In Memoriam: My Old Man – Tujuh, menuju 8 bulan berlalu kepergian kedua orang tua. Ramadan kali ini terasa berbeda karena ini Ramadan pertama saya tanpa kedua orang tua. Saya sudah lama move on tapi namanya rindu anak kepada orang tuanya tetap ada. Kerinduan yang saya sampaikan kepada Allah usai shalat.

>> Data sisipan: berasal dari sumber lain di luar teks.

(* ===== verification/LocalStore.v ===== *)
(** * Behaviour of the local store's database (libstore/local-store.cc)

    What the operations of [LocalDb] promise together: the invariant of every
    database a history of operations can reach, what registration records,
    and when deletion is refused. *)

From S2P Require Import Prelude.
From S2P Require Import Containers.
From S2P Require Import Strings.
From S2P Require Import Hash.
From S2P Require Import CanonPath.
From S2P Require Import StorePath.
From S2P Require Import ContentAddress.
From S2P Require Import Derivations.
From S2P Require Import ATerm.
From S2P Require Import PathInfo.
From S2P Require Import Graph.
From S2P Require Import LocalDb.
From stdpp Require Import relations.

(** ** Histories *)

Inductive db_op :=
| Op_registerValidPaths (now : Z) (infos : list (StorePath * ValidPathInfo))
| Op_invalidatePathChecked (path : StorePath)
| Op_addSignatures (path : StorePath) (sigs : list bytes).

Definition op_ok (o : db_op) : Prop :=
  match o with
  | Op_registerValidPaths _ infos => Forall (fun i => store_path_ok (vpi_path i.2)) infos
  | _ => True
  end.

Definition empty_db : Db := mkDb [] [] [] 0.

Section history.
Context `{Digest} (storeDir : bytes) (xp : xpSettings).
Context (readInvalidDerivation : StorePath -> result Derivation) (fuel : nat).

Definition run_op (o : db_op) (db : Db) : result Db :=
  match o with
  | Op_registerValidPaths now infos => registerValidPaths storeDir xp readInvalidDerivation now fuel infos db
  | Op_invalidatePathChecked path => invalidatePathChecked storeDir path db
  | Op_addSignatures path sigs => addSignatures storeDir xp path sigs db
  end.

(** A transaction commits, or throws and is rolled back. *)
Inductive db_step : Db -> Db -> Prop :=
| step_commit o db db' : op_ok o -> run_op o db = Ok db' -> db_step db db'
| step_rollback o e db : op_ok o -> run_op o db = throw e -> db_step db db.

Hypothesis storeDir_wf : CanonPath_wf storeDir.
Hypothesis outputs_ok : forall p d, readInvalidDerivation p = Ok d ->
  Forall (fun i => forall q, i.2 = DerivationOutput.InputAddressed q -> store_path_ok q) (outputs d).

Lemma addSignatures_wf path sigs db db' :
  db_wf storeDir db -> addSignatures storeDir xp path sigs db = Ok db' -> db_wf storeDir db'.
Proof.
  intros Hwf Ha. unfold addSignatures in Ha. apply rbind_Ok in Ha as ([i|] & _ & Ha); [|done].
  by destruct (updatePathInfo_wf _ _ _ _ _ Hwf Ha).
Qed.

Lemma run_op_wf o db db' : db_wf storeDir db -> op_ok o -> run_op o db = Ok db' -> db_wf storeDir db'.
Proof.
  intros Hwf Ho Hr. destruct o as [now infos|p|p sigs]; cbn in Ho, Hr.
  - by eapply registerValidPaths_wf.
  - pose proof (invalidatePathChecked_cases storeDir storeDir_wf p db Hwf) as Hc. rewrite Hr in Hc. apply Hc.
  - by eapply addSignatures_wf.
Qed.

Lemma empty_db_wf : db_wf storeDir empty_db.
Proof. split; cbn; constructor. Qed.

Lemma reachable_wf db : rtc db_step empty_db db -> db_wf storeDir db.
Proof.
  intros Hr. apply rtc_ind_r with (z := db) (P := db_wf storeDir) in Hr; [done|apply empty_db_wf|].
  intros y z _ Hs Hy. destruct Hs; [by eapply run_op_wf|done].
Qed.
End history.

Lemma queryPathInfo_references storeDir xp db p i :
  CanonPath_wf storeDir -> db_wf storeDir db ->
  queryPathInfoInternal storeDir xp db p = Ok (Some i) ->
  vpi_path i = p /\ forall q, q ∈ pi_references (vpi_info i) <-> refers storeDir db p q.
Proof.
  intros Hd Hwf Hq. unfold queryPathInfoInternal in Hq.
  change (QueryPathInfo (printStorePath storeDir p) db) with (row_of storeDir db p) in Hq.
  destruct (row_of storeDir db p) as [r|] eqn:Er; [|done].
  destruct (references_spec storeDir Hd db p r Hwf Er) as (l & Hl & _ & Hin). rewrite Hl in Hq.
  apply rbind_Ok in Hq as (nh & _ & Hq). apply rbind_Ok in Hq as (dr & _ & Hq). apply rbind_Ok in Hq as (ca & _ & Hq).
  cbn [rbind] in Hq. apply Ok_inj in Hq. injection Hq as <-. done.
Qed.

(** C16: every database that registrations, deletions and added signatures can
    reach is well-formed (unique ids and paths, no dangling reference or
    derivation output, every path in the form of the store); so the
    references reported for a valid path are valid paths, [queryReferrers]
    always answers, and it answers the converse of the references. *)
Theorem local_store_invariant `{Digest} storeDir xp (readInvalidDerivation : StorePath -> result Derivation) fuel db :
  CanonPath_wf storeDir ->
  (forall p d, readInvalidDerivation p = Ok d ->
     Forall (fun i => forall q, i.2 = DerivationOutput.InputAddressed q -> store_path_ok q) (outputs d)) ->
  rtc (db_step storeDir xp readInvalidDerivation fuel) empty_db db ->
  db_wf storeDir db /\
  (forall p i q, queryPathInfoInternal storeDir xp db p = Ok (Some i) -> q ∈ pi_references (vpi_info i) ->
     isValidPath_ storeDir db q = true) /\
  (forall q, exists l, queryReferrers storeDir db q = Ok l /\
     forall p i, queryPathInfoInternal storeDir xp db p = Ok (Some i) -> (p ∈ l <-> q ∈ pi_references (vpi_info i))).
Proof.
  intros Hd Ho Hr. apply reachable_wf in Hr; [|done..]. split; [done|]. split.
  - intros p i q Hi Hq. apply queryPathInfo_references in Hi as [_ Hin]; [|done..]. apply isValidPath_spec.
    by apply Hin, refers_valid in Hq as [_ ?].
  - intros q. destruct (queryReferrers_spec storeDir Hd db q Hr) as (l & Hl & _ & Hin). exists l. split; [done|].
    intros p i Hi. apply queryPathInfo_references in Hi as [_ Hp]; [|done..]. by rewrite Hin, Hp.
Qed.

(** ** Registration *)

Section register.
Context `{Digest} (storeDir : bytes) (xp : xpSettings).
Context (readInvalidDerivation : StorePath -> result Derivation) (now : Z) (fuel : nat).
Hypothesis storeDir_wf : CanonPath_wf storeDir.
Hypothesis outputs_ok : forall p d, readInvalidDerivation p = Ok d ->
  Forall (fun i => forall q, i.2 = DerivationOutput.InputAddressed q -> store_path_ok q) (outputs d).

Notation row_of := (row_of storeDir).
Notation refers := (refers storeDir).

Lemma find_app {A} (f : A -> bool) l1 l2 :
  find f (l1 ++ l2) = match find f l1 with Some x => Some x | None => find f l2 end.
Proof. induction l1 as [|x l1 IH]; [done|]. cbn. by destruct (f x). Qed.

(** The rows after one info is written: its path is valid, the ids of the
    other paths and their columns stay. *)
Lemma write_row_spec i db db1 :
  db_wf storeDir db -> store_path_ok (vpi_path i) ->
  (if isValidPath_ storeDir db (vpi_path i) then updatePathInfo storeDir xp i db
   else addValidPath storeDir xp readInvalidDerivation now fuel false i db) = Ok db1 ->
  db_wf storeDir db1 /\ db_Refs db1 = db_Refs db /\ is_Some (row_of db1 (vpi_path i)) /\
  (forall q, q <> vpi_path i -> row_of db1 q = row_of db q) /\
  (forall r r1, row_of db (vpi_path i) = Some r -> row_of db1 (vpi_path i) = Some r1 -> vp_id r1 = vp_id r) /\
  (isValidPath_ storeDir db (vpi_path i) = false ->
   exists id hash ca, row_of db1 (vpi_path i) = Some (new_row storeDir now id i hash ca) /\ (db_lastId db < id)%Z /\
     to_string (pi_narHash (vpi_info i)) Base16 true = Ok hash /\ ca_column xp (pi_ca (vpi_info i)) = Ok ca).
Proof.
  intros Hwf Hp Hw. destruct (isValidPath_ storeDir db (vpi_path i)) eqn:Ev.
  - destruct (updatePathInfo_wf _ _ _ _ _ Hwf Hw) as [Hwf1 Eref]. split; [done|]. split; [done|].
    unfold updatePathInfo in Hw. apply rbind_Ok in Hw as (hash & _ & Hw).
    apply rbind_Ok in Hw as (ca & _ & Hw). apply Ok_inj in Hw. subst db1.
    set (path := printStorePath storeDir (vpi_path i)) in *.
    assert (Hfind : forall s, QueryPathInfo s (UpdatePathInfo (size_column (pi_narSize (vpi_info i))) hash
      (ultimate_column (pi_ultimate (vpi_info i))) (sigs_column (pi_sigs (vpi_info i))) ca path db) =
      (fun r => if bool_decide (vp_path r = path)
                then mkVPRow (vp_id r) (vp_path r) hash (vp_registrationTime r) (vp_deriver r)
                  (size_column (pi_narSize (vpi_info i))) (ultimate_column (pi_ultimate (vpi_info i)))
                  (sigs_column (pi_sigs (vpi_info i))) ca else r) <$> QueryPathInfo s db).
    { intros s. unfold QueryPathInfo, UpdatePathInfo. cbn [db_ValidPaths].
      induction (db_ValidPaths db) as [|r l IH]; [done|]. rewrite fmap_cons. cbn [find].
      rewrite IH. destruct (bool_decide (vp_path r = path)) eqn:E1; cbn [vp_path]; destruct (bool_decide (vp_path r = s)) eqn:E2;
        try done; cbn [fmap option_fmap option_map]; by rewrite E1. }
    apply isValidPath_spec in Ev as [r Er].
    assert (Hpath : vp_path r = path) by by apply row_of_elem in Er as [_ ?].
    unfold LocalDb.row_of in *. split; [rewrite Hfind, Er; by eexists|]. split; [|split; [|done]].
    + intros q Hq. rewrite Hfind. destruct (QueryPathInfo (printStorePath storeDir q) db) as [rq|] eqn:Eq; [|done]. cbn [fmap option_fmap option_map].
      rewrite bool_decide_false; [done|]. apply QueryPathInfo_Some in Eq as [_ Eq]. rewrite Eq. by intros ?%printStorePath_inj.
    + intros r0 r1. rewrite Hfind, Er. cbn [fmap option_fmap option_map]. intros [= <-] [= <-]. by case_bool_decide.
  - destruct (addValidPath_wf storeDir xp readInvalidDerivation now fuel outputs_ok _ _ _ _ Hwf Hp Hw)
      as (Hwf1 & Eref & id & hash & ca & Hid & Evp & Hhash & Hca).
    assert (Hnone : row_of db (vpi_path i) = None).
    { destruct (row_of db (vpi_path i)) eqn:E; [|done]. apply not_true_iff_false in Ev. destruct Ev.
      apply isValidPath_spec. unfold valid. by rewrite E. }
    assert (Hnew : row_of db1 (vpi_path i) = Some (new_row storeDir now id i hash ca)).
    { unfold LocalDb.row_of, QueryPathInfo in *. rewrite Evp, find_app, Hnone. cbn [find]. by rewrite bool_decide_true. }
    split; [done|]. split; [done|]. split; [by rewrite Hnew|]. split; [|split].
    + intros q Hq. unfold LocalDb.row_of, QueryPathInfo. rewrite Evp, find_app. destruct (find _ _); [done|]. cbn [find].
      rewrite bool_decide_false; [done|]. by intros E%printStorePath_inj.
    + intros r r1 Hr. congruence.
    + intros _. by exists id, hash, ca.
Qed.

Kebiasaan Papa teringat lagi. Almarhum sering berupaya membeli ifthar atas keinginannya sendiri. Bertahun-tahun kebiasaan itu dilakukannya. Sore hari, mengajak satu atau dua cucunya (Athifah dan Afyad) ke penjual ifthar di dekat rumah kami lalu pulangnya, cucunya membawa tentengan dengan wajah semringah karena boleh memilih berbuka puasa dengan menu apa hari itu.
Dalam handphone saya
tersimpan satu foto candid saat Ramadhan tahun lalu, ketika Papa
pulang dari membeli es buah untuk berbuka puasa. Kebiasaan beliau, begitu
pulang dari membeli makanan, langsung mengambil piring atau mangkuk sajinya
untuk meletakkan penganan yang dibelinya itu. Bila perlu, lengkap dengan
sendoknya sehingga seisi rumah tinggal menyantapnya saja.
My great old man
ini
tipikal bapak yang senang melayani. Melayani istrinya, melayani anak dan
cucunya, untuk hal kecil sekali pun. Untuk hal-hal kecil saja, beliau tidak
memberi perintah. Apa-apa dilakukannya sendiri. Tidak pernah beliau
mengangsurkan kemasan makanan yang dibelinya kepada saya untuk saya pindahkan
ke piring atau mangkuk kecuali jika saya yang memintanya terlebih dulu.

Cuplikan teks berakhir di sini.